If you are on linux and the code that you want to time is largely the program itself, then you can time your program by passing it as an argument to the time command and look at the 'elapsed time' row.

/usr/bin/time -v <your program's executable>

For example:

/usr/bin/time -v sleep 3                                                                                         .../home/aakashah/workspace/head/src/GroverStorageCommon
        Command being timed: "sleep 3"
        User time (seconds): 0.00
        System time (seconds): 0.00
        Percent of CPU this job got: 0%
        Elapsed (wall clock) time (h:mm:ss or m:ss): 0:03.00
        Average shared text size (kbytes): 0
        Average unshared data size (kbytes): 0
        Average stack size (kbytes): 0
        Average total size (kbytes): 0
        Maximum resident set size (kbytes): 2176
        Average resident set size (kbytes): 0
        Major (requiring I/O) page faults: 0
        Minor (reclaiming a frame) page faults: 165
        Voluntary context switches: 2
        Involuntary context switches: 0
        Swaps: 0
        File system inputs: 0
        File system outputs: 0
        Socket messages sent: 0
        Socket messages received: 0
        Signals delivered: 0
        Page size (bytes): 4096
        Exit status: 0

Upvotes: 0

Sagar Kar
Sagar Kar

Reputation: 177

This part of the bench marking process may help your purpose:

#include<time.h>
#include<cstdlib>
...
...
float begin = (float)clock()/CLOCKS_PER_SEC;
...
//do your bench-marking stuffs
...
float end = (float)clock()/CLOCKS_PER_SEC;
float totalTime = end - begin;
cout<<"Time Req in the stuffs: "<<totalTime<<endl;

NOTE: This process is a simple alternative to the chrono library

Upvotes: 0

user4992621
user4992621

Reputation:

On which platform are you doing this? If it's Linux/Unix-like your easiest non-intrusive bet is simply using the time command from the command-line. Is the code you're running single-threaded or not? Some of the functions in time.h (like clock() e.g. ) return the number of ticks against each core, which may or may not be what you want. And the newer stuff in the chrono may not be as exact as you like (a while back I tried to measure time intervals in nanoseconds with chrono, but the lowest time interval I got back back then was 300ns, which was much less exact than I'd hoped).

Upvotes: 1

Howard Hinnant
Howard Hinnant

Reputation: 218750

My best guess is that time_t (the type of tv_sec) on your system is signed 32 bits and that (end.tv_sec - start.tv_sec) * 1000000 overflows.

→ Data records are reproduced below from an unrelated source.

(** * An in-memory publish/subscribe broker: registry, fan-out, replay ring,
      backpressure and the session handler.

    The development embeds [PubSubSystem] (src/pubsub.js) and the parts of
    [WebSocketHandler] (src/websocket-handler.js) that drive it, and proves
    the properties of the specification about them.

    Conventions of the embedding.
    - A JS [Map] is a [gmap]; a JS [Set] is the list of its elements in
      insertion order, without duplicates ([set_add], [set_delete]).
    - JS objects held by reference (the WebSocket of a subscriber record)
      live in a store, [sockets], and records hold handles into it, so two
      records bound to the same connection see the same transport.
    - A method that throws returns [Throw msg] together with the state as
      the mutations made before the throw left it.
    - [new Date().toISOString()] is read once per top-level call and passed
      in as [now].
    - The configuration is the validated struct of the specification:
      capacities are natural numbers, the policy is one of two values. *)

From stdpp Require Import gmap strings list fin_maps.
From Stdlib Require Import ZArith Lia.

Open Scope string_scope.
Open Scope list_scope.
Open Scope nat_scope.

(** ** Data *)

Inductive BackpressurePolicy := DROP_OLDEST | DISCONNECT.

(** The opaque published message: [{id, payload}]. *)
Record Message := { id : string; payload : string }.

(** [publishedMessage]: [{type: 'event', topic, message, ts}]. *)
Record Event := { ev_topic : string; ev_message : Message; ev_ts : string }.

(** Frames the server writes to a transport. *)
Inductive Frame :=
| f_event (e : Event)
| f_info_topic_deleted (topic ts : string)
| f_info_connected (client_id ts : string)
| f_ack (request_id : option string) (topic ts : string)
| f_error (request_id : option string) (code message ts : string)
| f_pong (request_id : option string) (ts : string).

(** The transport, an external collaborator.  [readyState] is the
    WebSocket ready state (1 is OPEN, 2 CLOSING, 3 CLOSED); [sendBudget] is
    the number of frames [send] still accepts before it throws; [sent] is
    what was written so far; [closeCall] records a [close(code, reason)]. *)
Record WebSocket := {
  readyState : nat;
  sendBudget : nat;
  sent : list Frame;
  closeCall : option (nat * string)
}.

Definition closedSocket : WebSocket :=
  {| readyState := 3; sendBudget := 0; sent := []; closeCall := None |}.

#[global] Instance WebSocket_inhabited : Inhabited WebSocket :=
  populate closedSocket.

(** [ws.send(frame)]: [None] when it throws.  The registry tests
    [readyState] itself before every send. *)
Definition ws_send (f : Frame) (w : WebSocket) : option WebSocket :=
  match sendBudget w with
  | O => None
  | S b => Some {| readyState := readyState w; sendBudget := b;
                   sent := sent w ++ [f]; closeCall := closeCall w |}
  end.

(** [ws.close(code, reason)]: the socket starts closing. *)
Definition ws_close (code : nat) (reason : string) (w : WebSocket) : WebSocket :=
  {| readyState := 2; sendBudget := sendBudget w; sent := sent w;
     closeCall := Some (code, reason) |}.

(** Topic record: [{subscribers: Set, messageHistory: Array}].  The field
    [subscribers] is named [tsubscribers] here, the system record having a
    field of that name. *)
Record Topic := {
  tsubscribers : list string;
  messageHistory : list Event
}.

(** Subscriber record: [{ws, topics: Set, queue: Array}]; [ws] is a handle
    into [sockets], and the field [topics] is named [stopics]. *)
Record Subscriber := {
  ws : nat;
  stopics : list string;
  queue : list Event
}.

Record TopicStats := { messages : nat; nsubscribers : nat }.

Record Stats := {
  totalMessages : nat;
  totalSubscribers : Z;
  topicStats : gmap string TopicStats
}.

Record PubSubSystem := {
  maxQueueSize : nat;
  ringBufferSize : nat;
  backpressurePolicy : BackpressurePolicy;
  topics : gmap string Topic;
  subscribers : gmap string Subscriber;
  stats : Stats;
  sockets : gmap nat WebSocket
}.

(** Outcome of a call: a value or a thrown [Error(msg)]. *)
Inductive result (A : Type) :=
| Ok (a : A)
| Throw (msg : string).
Arguments Ok {A} a.
Arguments Throw {A} msg.

Inductive Reply :=
| created (topic : string)
| deleted (topic : string)
| subscribed (topic clientId : string)
| unsubscribed (topic clientId : string)
| published (topic : string) (subscribersReached : Z)
            (failedDeliveries : list (string * string)).

(** ** JS helpers *)

(** [Set.prototype.add] and [Set.prototype.delete] on an insertion-ordered
    set. *)
Definition set_add (x : string) (s : list string) : list string :=
  if decide (x ∈ s) then s else s ++ [x].

Definition set_delete (x : string) (s : list string) : list string :=
  filter (λ y, y ≠ x) s.

(** [Array.prototype.shift]: drops the first element, if any. *)
Definition shift {A} (l : list A) : list A := tail l.

(** [Array.prototype.slice(start)] for an integer [start]. *)
Definition slice {A} (start : Z) (l : list A) : list A :=
  let len := Z.of_nat (length l) in
  let from := if (start <? 0)%Z then Z.max (len + start) 0 else Z.min start len in
  drop (Z.to_nat from) l.

(** [x || d] on a numeric option: [undefined] and [0] are falsy. *)
Definition or_default (x : option nat) (d : nat) : nat :=
  match x with
  | Some (S n) => S n
  | _ => d
  end.

(** ** State updates *)

Definition with_topics (f : gmap string Topic → gmap string Topic)
    (st : PubSubSystem) : PubSubSystem :=
  {| maxQueueSize := maxQueueSize st; ringBufferSize := ringBufferSize st;
     backpressurePolicy := backpressurePolicy st;
     topics := f (topics st); subscribers := subscribers st;
     stats := stats st; sockets := sockets st |}.

Definition with_subscribers (f : gmap string Subscriber → gmap string Subscriber)
    (st : PubSubSystem) : PubSubSystem :=
  {| maxQueueSize := maxQueueSize st; ringBufferSize := ringBufferSize st;
     backpressurePolicy := backpressurePolicy st;
     topics := topics st; subscribers := f (subscribers st);
     stats := stats st; sockets := sockets st |}.

Definition with_stats (f : Stats → Stats) (st : PubSubSystem) : PubSubSystem :=
  {| maxQueueSize := maxQueueSize st; ringBufferSize := ringBufferSize st;
     backpressurePolicy := backpressurePolicy st;
     topics := topics st; subscribers := subscribers st;
     stats := f (stats st); sockets := sockets st |}.

Definition with_sockets (f : gmap nat WebSocket → gmap nat WebSocket)
    (st : PubSubSystem) : PubSubSystem :=
  {| maxQueueSize := maxQueueSize st; ringBufferSize := ringBufferSize st;
     backpressurePolicy := backpressurePolicy st;
     topics := topics st; subscribers := subscribers st;
     stats := stats st; sockets := f (sockets st) |}.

You could test that theory by making sure that you don't use 32 bit arithmetic for this computation:

(end.tv_sec - start.tv_sec) * 1000000LL

That being said, I advise use of the C++11 <chrono> library instead:

 #include <chrono>

  auto t0 = std::chrono::system_clock::now();
  //mycode
  auto t1 = std::chrono::system_clock::now();
  using milliseconds = std::chrono::duration<double, std::milli>;
  milliseconds ms = t1 - t0;
  std::cout << " time taken by my code: " << ms.count() << '\n';

The <chrono> library has an invariant that none of the "predefined" durations will overflow in less than +/- 292 years. In practice, only nanoseconds will overflow that quickly, and the other durations will have a much larger range. Each duration has static ::min() and ::max() functions you can use to query the range for each.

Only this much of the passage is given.